Amyotrophic lateral sclerosis (ALS), also known as Lou Gehrig’s disease, is a neurogenerative disease that results in the loss of motor neurons that control voluntary muscles. As the disease progresses, it will result in the loss of speech, movement and finally the ability to breathe and subsequent death.

ALS currently has no cure, and available treatments aim to alleviate symptoms, slow disease progression, and improve quality of life. However, the limitations of existing treatments highlight the urgent need for more effective therapeutic options. Current treatments, such as riluzole and edaravone, provide only modest benefits and do not halt or reverse the underlying neurodegeneration.

Neuron pathology at the cellular level includes glutamate excitotoxicity, glial cell activation, oxidative damage, neuroinflammation, aberrant protein folding, mitochondrial dysfunction, and axonal transport. Addressing these underlying mechanisms and promoting neuroprotection, neuroregeneration, and functional recovery are critical in developing novel therapeutic approaches for ALS.

ALS affects between 12,000-20,000 people in the United States, with about 5,000 new cases diagnosed each year. Accordingly, ALS is a disease eligible for orphan designation.

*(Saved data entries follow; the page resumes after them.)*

(** A bucket that was just created has a permit to give. *)
Lemma new_bucket_admits e r exp kbps conc : 0 <= conc ->
  exists b' limited, try_acquire_connection (ClaimBucket_new e r exp kbps conc) = (b', Ok limited).
Proof.
  intros Hc. unfold try_acquire_connection, ClaimBucket_new. cbn [b_max_concurrency Bucket.permits].
  destruct (Z.eqb_spec conc 0); [eexists _, _; reflexivity|].
  destruct (sem_try_acquire (sem_new (Z.to_nat conc))) as [p|] eqn:E; [eexists _, _; reflexivity|].
  apply law_sem_none in E. rewrite law_sem_new in E. lia.
Qed.

(** Verification of a token nobody used yet creates its bucket. *)
Lemma admit_fresh {A} `{PayloadLaws A} now e h (p : A) pb id seg w m :
  payload_wf p -> payload_serialize p = Ok pb -> accepts now p id seg w -> buckets m !! bucket_key h = None ->
  grant_access (A := A) now e h pb id seg w m = (let '(m', a) := create_bucket e (bucket_key h) p m in Ret (m', Ok (a, bucket_key h))).
Proof.
  intros Hp Hpb Hacc Hb. unfold grant_access. pose proof (verify_accepts now pb id seg w p) as [_ Hv].
  rewrite Hv by (split; [by apply law_roundtrip|done]). red_bind.
  unfold get_or_create_bucket, find_bucket, get_bucket. by rewrite Hb.
Qed.

(** The header of the token is determined by the fresh values. *)
Definition token_key (n : list Z) (t : Z) (version : Z) (m : ClaimManagerInner) : list Z :=
  bucket_key (ClaimHeader_new n t (current_kid m) ALG_AES_256_GCM version).

Lemma bearer_token_of token : bearer_token (Some ("Bearer " ++ token)) = Some token.
Proof. reflexivity. Qed.

(** What lets a request through to the handler. *)
Lemma middleware_passes now e token filename asset seg w next m m1 a key b b' limited :
  parse_video_filename filename = Some (asset, seg, w) ->
  verify_claim now e token asset seg w m = Ret (m1, Ok (a, key)) -> heap m1 !! a = Some b ->
  try_acquire_connection b = (b', Ok limited) ->
  claim_auth_middleware now e (Some ("Bearer " ++ token)) filename next m =
    ('(m2, resp) ← next a (touch_bucket e key (update_heap (fun _ => b') a m1));
     Ret (if limited : bool then update_heap release_connection a m2 else m2, resp)).
Proof.
  intros Hp Hv Hb Ha. unfold claim_auth_middleware. rewrite bearer_token_of, Hp, Hv. red_bind.
  unfold index. rewrite Hb. red_bind. by rewrite Ha.
Qed.

(** [create_bucket] allocates at the end of the heap. *)
Lemma create_bucket_spec {A} `{Payload A} e k (p : A) m m' a :
  create_bucket e k p m = (m', a) ->
  exists r exp kbps conc, heap m' !! a = Some (ClaimBucket_new e r exp kbps conc) /\ conc = max_concurrency p.
Proof.
  unfold create_bucket. intros [= <- <-]. cbn [heap]. eexists _, _, _, _. split; [|reflexivity].
  by rewrite lookup_app_r, Nat.sub_diag by done.
Qed.

(** The request's numbers are of the widths of its fields. *)
Record request_wf (r : CreateClaimRequest) : Prop := {
  rw_exp : fits 32 (r_exp_unix r);
  rw_nbf n : r_nbf_unix r = Some n -> fits 32 n;
  rw_window n : r_window_len_sec r = Some n -> fits 16 n;
  rw_kbps n : r_max_kbps r = Some n -> fits 16 n;
  rw_concurrency n : r_max_concurrency r = Some n -> fits 16 n;
  rw_widths ws : r_allowed_widths r = Some ws -> Forall (fits 16) ws
}.

(** What a request's restrictions say about an access at time [now]. *)
Definition request_allows (created now : Z) (r : CreateClaimRequest) (seg w : option Z) : Prop :=
  default (wrap 32 created) (r_nbf_unix r) <= wrap 32 now < r_exp_unix r /\
  (forall s, seg = Some s -> default 0 (r_window_len_sec r) = 0 \/ s * HLS_SEGMENT_DURATION <= default 0 (r_window_len_sec r)) /\
  (forall x, w = Some x -> default [] (r_allowed_widths r) = [] \/ x ∈ default [] (r_allowed_widths r)).

(** The asset is the one named, or one of those listed (when no counter overflows
    while the filter of the list is built, and the token can hold its length). *)
Definition request_names (random_u16 : nat -> Z) (r : CreateClaimRequest) (asset : string) : Prop :=
  match r_asset_id r with
  | One id => id = asset /\ is_str id
  | List ids => asset ∈ ids /\ @try_from_strings (checked P) L random_u16 ids <> Panic /\ (forall i, fits 16 (random_u16 i)) /\
      forall f, try_from_strings random_u16 ids = Ret (Ok f) -> Z.of_nat (length (fingerprints f)) < 65536
  end.

Lemma default_fits {w d} (o : option Z) : fits w d -> (forall n, o = Some n -> fits w n) -> fits w (default d o).
Proof. intros Hd Ho. destruct o; cbn [default]; [by apply Ho|done]. Qed.

Lemma default_Forall (o : option (list Z)) : (forall ws, o = Some ws -> Forall (fits 16) ws) -> Forall (fits 16) (default [] o).
Proof. intros Ho. destruct o; cbn [default]; [by apply Ho|constructor]. Qed.
Definition usable (par : AVCodecParameters) : bool :=
  match codec_type par with
  | AVMEDIA_TYPE_AUDIO => (0 <? sample_rate par)%Z && (0 <? nb_channels par)%Z && negb (format_is_none par)
  | AVMEDIA_TYPE_VIDEO => (0 <? width par)%Z && (0 <? height par)%Z && negb (format_is_none par)
  | AVMEDIA_TYPE_UNKNOWN => false
  | _ => true
  end.

Definition check_usable (ss : StreamSpecifier) (c : AVStream) : bool :=
  match usable_only ss, st_codecpar c with
  | true, Some par => usable par
  | _, _ => true
  end.

Definition check_disposition (ss : StreamSpecifier) (c : AVStream) : bool :=
  match disposition ss with
  | None => true
  | Some d =>
    if (d =? "default")%string then negb (Z.land (st_disposition c) 0x0001 =? 0)%Z
    else if (d =? "forced")%string then negb (Z.land (st_disposition c) 0x0040 =? 0)%Z
    else false
  end.

(** The loop over the candidates' places, with the count of earlier matches. *)
Fixpoint match_loop (ss : StreamSpecifier) (f : AVFormatContext) (st : nat) (candidates : list (option nat)) (nb_matched : Z)
    : outcome bool :=
  match candidates with
  | [] => Ret false
  | None :: candidates => match_loop ss f st candidates nb_matched
  | Some i :: candidates =>
    match streams f !! i with
    | None | Some None => match_loop ss f st candidates nb_matched
    | Some (Some c) =>
      if negb (check_media ss c) then match_loop ss f st candidates nb_matched
      else
        m ← check_meta ss c;
        if negb (m && check_usable ss c && check_disposition ss c) then match_loop ss f st candidates nb_matched
        else if (st =? i)%nat then Ret (match idx ss with None => true | Some n => (n =? nb_matched)%Z end)
        else match_loop ss f st candidates (nb_matched + 1)
    end
  end.

(** The first entry that is no null pointer and satisfies [p]. *)
Fixpoint find_some {A} (p : A -> bool) (l : list (option A)) : option A :=
  match l with
  | [] => None
  | Some a :: l => if p a then Some a else find_some p l
  | None :: l => find_some p l
  end.

(** Which places are looked at, or [None] when nothing can match.  [st] is the
    place of the stream in question. *)
Definition candidates (ss : StreamSpecifier) (f : AVFormatContext) (st : nat) (s : AVStream) : option (list (option nat)) :=
  match list_type ss with
  | StreamId => if (st_id s =? as_i32 (list_id ss))%Z then Some [Some st] else None
  | All => Some (match idx ss with Some _ => Some <$> seq 0 (S st) | None => [Some st] end)
  | Program =>
    match find_some (fun p => (prog_id p =? as_i32 (list_id ss))%Z) (programs f) with
    | Some p => Some (Some <$> stream_index p)
    | None => None
    end
  | GroupId =>
    match find_some (fun g => (group_id g =? list_id ss)%Z) (stream_groups f) with
    | Some g => Some (group_streams g)
    | None => None
    end
  | GroupIdx =>
    if (0 <=? list_id ss)%Z && (list_id ss <? Z.of_nat (length (stream_groups f)))%Z then
      match stream_groups f !! Z.to_nat (list_id ss) with
      | Some (Some g) => Some (group_streams g)
      | _ => None
      end
    else None
  end.

Definition matches (ss : StreamSpecifier) (f : AVFormatContext) (st : nat) : outcome bool :=
  match streams f !! st with
  | None | Some None => Ret false
  | Some (Some s) =>
    match candidates ss f st s with
    | None => Ret false
    | Some l => match_loop ss f st l 0
    end
  end.

End Matching.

The economic burden of ALS includes direct medical costs such as hospitalization, medication, assistive devices, and home care. Additionally, the indirect costs associated with long-term care needs, lost productivity, and the impact on caregivers contribute to the overall financial burden. The lifetime cost of care for an individual with ALS is estimated to be in the range of $1.5 to $2.5 million. (Source: ALS Association)

The Theratome Solution

Because multiple signaling pathways are associated with this disease, an effective multi-targeted approach may be required to treat ALS. Secretomes contain a multitude of neuroprotective and neurotrophic factors, such as brain-derived neurotropic factor (BDNF), nerve growth factor (NGF), vascular endothelial growth factor (VEGF), hepatocyte growth factor (HGF) and insulin-like growth factors.

In two independent studies of mice with the mutation in SOD1 that mimics a prevalent single mutation responsible for ALS in human, repeated Secretome administration initiated at the time of symptom onset significantly extended survival and lifespan, approximately doubling the survival following the initial presentation of disease. In concert with this remarkable survival advantage, treated mice showed an increase in number of motor neurons present in the lumbar spine.

Because of the multitude of synergistic neurotrophic factors, Thera-101 is able to block or modify several neuronal death pathways.


Although current products are on the market to treat ALS, they are not curative and only slightly extend the lifespan of patients. Secretomes have the potential to be much more effective, and may synergize with existing treatments.

These products include riluzole (introduced in 1995 and now off patent), edaravone (approved in 2017) and a combination product approved in 2022 (sodium phenyl butyrate + taurursodiol). There are a number of new products under development including immunotherapy.